Only one stretch of the data below is wanted: the lines starting at the one with "Definition holding_ok (h" and ending at the one with "intros Hn W", both included, given again exactly.

[Saved entries]
========================================================================
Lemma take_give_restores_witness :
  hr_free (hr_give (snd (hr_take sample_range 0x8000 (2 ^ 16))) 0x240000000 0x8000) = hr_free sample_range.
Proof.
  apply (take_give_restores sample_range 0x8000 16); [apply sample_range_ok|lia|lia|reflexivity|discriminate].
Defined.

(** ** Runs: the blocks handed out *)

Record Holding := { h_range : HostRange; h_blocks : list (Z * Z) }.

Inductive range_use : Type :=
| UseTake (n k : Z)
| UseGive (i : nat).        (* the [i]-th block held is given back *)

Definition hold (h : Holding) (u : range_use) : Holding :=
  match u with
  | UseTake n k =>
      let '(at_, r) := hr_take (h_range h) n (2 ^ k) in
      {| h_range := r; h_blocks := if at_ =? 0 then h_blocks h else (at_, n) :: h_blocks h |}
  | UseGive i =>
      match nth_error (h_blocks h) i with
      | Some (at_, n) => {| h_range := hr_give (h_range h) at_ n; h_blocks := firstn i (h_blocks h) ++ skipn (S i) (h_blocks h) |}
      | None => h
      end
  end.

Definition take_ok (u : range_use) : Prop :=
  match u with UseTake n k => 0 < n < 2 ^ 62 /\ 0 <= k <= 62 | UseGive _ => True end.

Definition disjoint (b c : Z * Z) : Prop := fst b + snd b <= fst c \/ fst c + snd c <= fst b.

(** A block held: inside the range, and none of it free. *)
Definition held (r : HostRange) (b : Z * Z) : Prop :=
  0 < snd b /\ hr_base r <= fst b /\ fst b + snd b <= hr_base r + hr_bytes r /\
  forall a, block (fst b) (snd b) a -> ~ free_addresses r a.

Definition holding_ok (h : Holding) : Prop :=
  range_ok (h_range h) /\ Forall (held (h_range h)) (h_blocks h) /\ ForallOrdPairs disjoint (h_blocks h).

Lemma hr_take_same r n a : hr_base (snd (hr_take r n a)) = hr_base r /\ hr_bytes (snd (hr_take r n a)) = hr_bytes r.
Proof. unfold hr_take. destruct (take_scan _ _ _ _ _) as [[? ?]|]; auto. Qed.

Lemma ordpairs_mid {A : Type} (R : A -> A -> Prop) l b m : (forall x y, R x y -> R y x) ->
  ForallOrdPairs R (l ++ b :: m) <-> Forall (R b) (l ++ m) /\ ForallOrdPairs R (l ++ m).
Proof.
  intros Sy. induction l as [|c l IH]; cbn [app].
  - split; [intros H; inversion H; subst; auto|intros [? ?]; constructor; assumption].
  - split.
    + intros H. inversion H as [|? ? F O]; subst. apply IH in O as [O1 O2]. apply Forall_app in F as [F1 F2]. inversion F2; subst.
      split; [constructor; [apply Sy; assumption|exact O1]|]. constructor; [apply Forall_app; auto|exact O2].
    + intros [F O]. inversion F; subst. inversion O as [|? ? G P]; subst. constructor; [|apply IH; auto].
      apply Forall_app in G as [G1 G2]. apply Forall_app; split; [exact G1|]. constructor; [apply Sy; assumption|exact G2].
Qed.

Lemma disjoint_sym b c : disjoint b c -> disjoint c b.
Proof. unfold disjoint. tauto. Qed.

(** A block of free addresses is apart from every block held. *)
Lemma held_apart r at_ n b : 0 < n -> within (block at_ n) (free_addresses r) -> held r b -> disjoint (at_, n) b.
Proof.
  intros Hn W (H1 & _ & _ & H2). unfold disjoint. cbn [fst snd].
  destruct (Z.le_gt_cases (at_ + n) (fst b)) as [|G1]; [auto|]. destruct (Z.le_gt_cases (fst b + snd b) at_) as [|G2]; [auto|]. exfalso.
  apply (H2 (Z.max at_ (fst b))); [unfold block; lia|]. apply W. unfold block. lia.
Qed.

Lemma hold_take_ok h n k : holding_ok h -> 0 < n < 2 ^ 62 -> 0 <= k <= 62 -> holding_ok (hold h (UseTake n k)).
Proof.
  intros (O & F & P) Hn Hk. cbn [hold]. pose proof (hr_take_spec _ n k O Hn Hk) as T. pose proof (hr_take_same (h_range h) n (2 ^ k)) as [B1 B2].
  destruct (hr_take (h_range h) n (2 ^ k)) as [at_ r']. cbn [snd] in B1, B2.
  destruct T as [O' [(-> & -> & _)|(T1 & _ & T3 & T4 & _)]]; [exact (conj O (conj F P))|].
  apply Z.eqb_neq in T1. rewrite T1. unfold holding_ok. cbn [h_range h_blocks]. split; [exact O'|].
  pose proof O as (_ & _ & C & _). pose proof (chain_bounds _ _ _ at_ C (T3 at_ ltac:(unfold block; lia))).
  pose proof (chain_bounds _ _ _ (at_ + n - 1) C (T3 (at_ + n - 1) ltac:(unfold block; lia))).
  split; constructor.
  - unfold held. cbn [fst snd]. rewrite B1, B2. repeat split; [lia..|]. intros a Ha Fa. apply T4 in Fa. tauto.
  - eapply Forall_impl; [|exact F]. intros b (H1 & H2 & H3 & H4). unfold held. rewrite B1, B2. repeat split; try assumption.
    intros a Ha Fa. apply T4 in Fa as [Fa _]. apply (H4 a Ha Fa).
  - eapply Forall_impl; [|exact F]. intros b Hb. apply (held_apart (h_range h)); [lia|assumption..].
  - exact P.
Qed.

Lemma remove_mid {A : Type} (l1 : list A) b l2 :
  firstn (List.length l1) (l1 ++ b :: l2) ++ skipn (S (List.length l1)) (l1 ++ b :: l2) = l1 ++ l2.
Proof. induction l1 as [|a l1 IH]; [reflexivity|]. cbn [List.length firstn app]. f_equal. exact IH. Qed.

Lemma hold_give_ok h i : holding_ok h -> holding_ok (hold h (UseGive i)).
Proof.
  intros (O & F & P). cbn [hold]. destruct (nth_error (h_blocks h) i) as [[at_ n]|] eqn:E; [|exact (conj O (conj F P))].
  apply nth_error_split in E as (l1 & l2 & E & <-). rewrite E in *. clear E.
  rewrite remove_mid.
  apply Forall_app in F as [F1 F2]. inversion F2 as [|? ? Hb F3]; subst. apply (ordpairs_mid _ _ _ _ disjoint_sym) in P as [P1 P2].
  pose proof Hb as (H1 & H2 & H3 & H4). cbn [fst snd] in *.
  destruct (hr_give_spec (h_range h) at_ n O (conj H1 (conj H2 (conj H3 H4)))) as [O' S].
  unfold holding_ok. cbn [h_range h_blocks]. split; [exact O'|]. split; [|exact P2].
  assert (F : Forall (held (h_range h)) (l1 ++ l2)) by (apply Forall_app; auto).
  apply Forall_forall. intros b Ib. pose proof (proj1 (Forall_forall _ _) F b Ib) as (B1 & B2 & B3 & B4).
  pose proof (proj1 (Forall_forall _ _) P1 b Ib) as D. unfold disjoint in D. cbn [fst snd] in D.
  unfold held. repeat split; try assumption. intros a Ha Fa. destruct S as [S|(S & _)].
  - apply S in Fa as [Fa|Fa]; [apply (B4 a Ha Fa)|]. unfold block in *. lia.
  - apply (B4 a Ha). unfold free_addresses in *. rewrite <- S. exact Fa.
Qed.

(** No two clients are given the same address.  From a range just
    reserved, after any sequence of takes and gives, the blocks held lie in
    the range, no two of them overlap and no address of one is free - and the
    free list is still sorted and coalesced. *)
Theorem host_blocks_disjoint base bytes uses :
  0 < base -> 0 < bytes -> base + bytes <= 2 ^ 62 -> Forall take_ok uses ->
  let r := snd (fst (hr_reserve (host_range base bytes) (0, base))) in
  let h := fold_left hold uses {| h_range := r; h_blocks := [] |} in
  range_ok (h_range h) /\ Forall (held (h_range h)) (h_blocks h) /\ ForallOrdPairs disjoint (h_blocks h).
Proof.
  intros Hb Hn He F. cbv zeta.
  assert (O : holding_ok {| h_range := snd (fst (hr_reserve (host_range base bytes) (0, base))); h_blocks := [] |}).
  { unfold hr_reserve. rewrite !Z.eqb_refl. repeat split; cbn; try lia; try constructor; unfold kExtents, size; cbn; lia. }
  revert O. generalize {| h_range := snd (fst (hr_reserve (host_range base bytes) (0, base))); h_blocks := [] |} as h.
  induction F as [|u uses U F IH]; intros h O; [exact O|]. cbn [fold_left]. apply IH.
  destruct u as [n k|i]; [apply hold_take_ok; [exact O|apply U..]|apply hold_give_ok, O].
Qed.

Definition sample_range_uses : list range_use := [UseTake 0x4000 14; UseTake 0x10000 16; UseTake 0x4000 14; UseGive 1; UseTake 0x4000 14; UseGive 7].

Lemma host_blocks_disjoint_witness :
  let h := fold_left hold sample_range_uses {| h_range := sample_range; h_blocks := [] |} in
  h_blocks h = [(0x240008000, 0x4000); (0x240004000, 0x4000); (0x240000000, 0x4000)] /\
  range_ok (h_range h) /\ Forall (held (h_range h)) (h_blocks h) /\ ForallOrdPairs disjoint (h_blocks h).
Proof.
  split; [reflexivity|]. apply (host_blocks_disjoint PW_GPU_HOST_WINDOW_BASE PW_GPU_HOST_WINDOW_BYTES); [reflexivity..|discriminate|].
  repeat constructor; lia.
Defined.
========================================================================
• _Output for this exercise_:
Definition holding_ok (h : Holding) : Prop :=
  range_ok (h_range h) /\ Forall (held (h_range h)) (h_blocks h) /\ ForallOrdPairs disjoint (h_blocks h).

Lemma hr_take_same r n a : hr_base (snd (hr_take r n a)) = hr_base r /\ hr_bytes (snd (hr_take r n a)) = hr_bytes r.
Proof. unfold hr_take. destruct (take_scan _ _ _ _ _) as [[? ?]|]; auto. Qed.

Lemma ordpairs_mid {A : Type} (R : A -> A -> Prop) l b m : (forall x y, R x y -> R y x) ->
  ForallOrdPairs R (l ++ b :: m) <-> Forall (R b) (l ++ m) /\ ForallOrdPairs R (l ++ m).
Proof.
  intros Sy. induction l as [|c l IH]; cbn [app].
  - split; [intros H; inversion H; subst; auto|intros [? ?]; constructor; assumption].
  - split.
    + intros H. inversion H as [|? ? F O]; subst. apply IH in O as [O1 O2]. apply Forall_app in F as [F1 F2]. inversion F2; subst.
      split; [constructor; [apply Sy; assumption|exact O1]|]. constructor; [apply Forall_app; auto|exact O2].
    + intros [F O]. inversion F; subst. inversion O as [|? ? G P]; subst. constructor; [|apply IH; auto].
      apply Forall_app in G as [G1 G2]. apply Forall_app; split; [exact G1|]. constructor; [apply Sy; assumption|exact G2].
Qed.

Lemma disjoint_sym b c : disjoint b c -> disjoint c b.
Proof. unfold disjoint. tauto. Qed.

(** A block of free addresses is apart from every block held. *)
Lemma held_apart r at_ n b : 0 < n -> within (block at_ n) (free_addresses r) -> held r b -> disjoint (at_, n) b.
Proof.
  intros Hn W (H1 & _ & _ & H2). unfold disjoint. cbn [fst snd].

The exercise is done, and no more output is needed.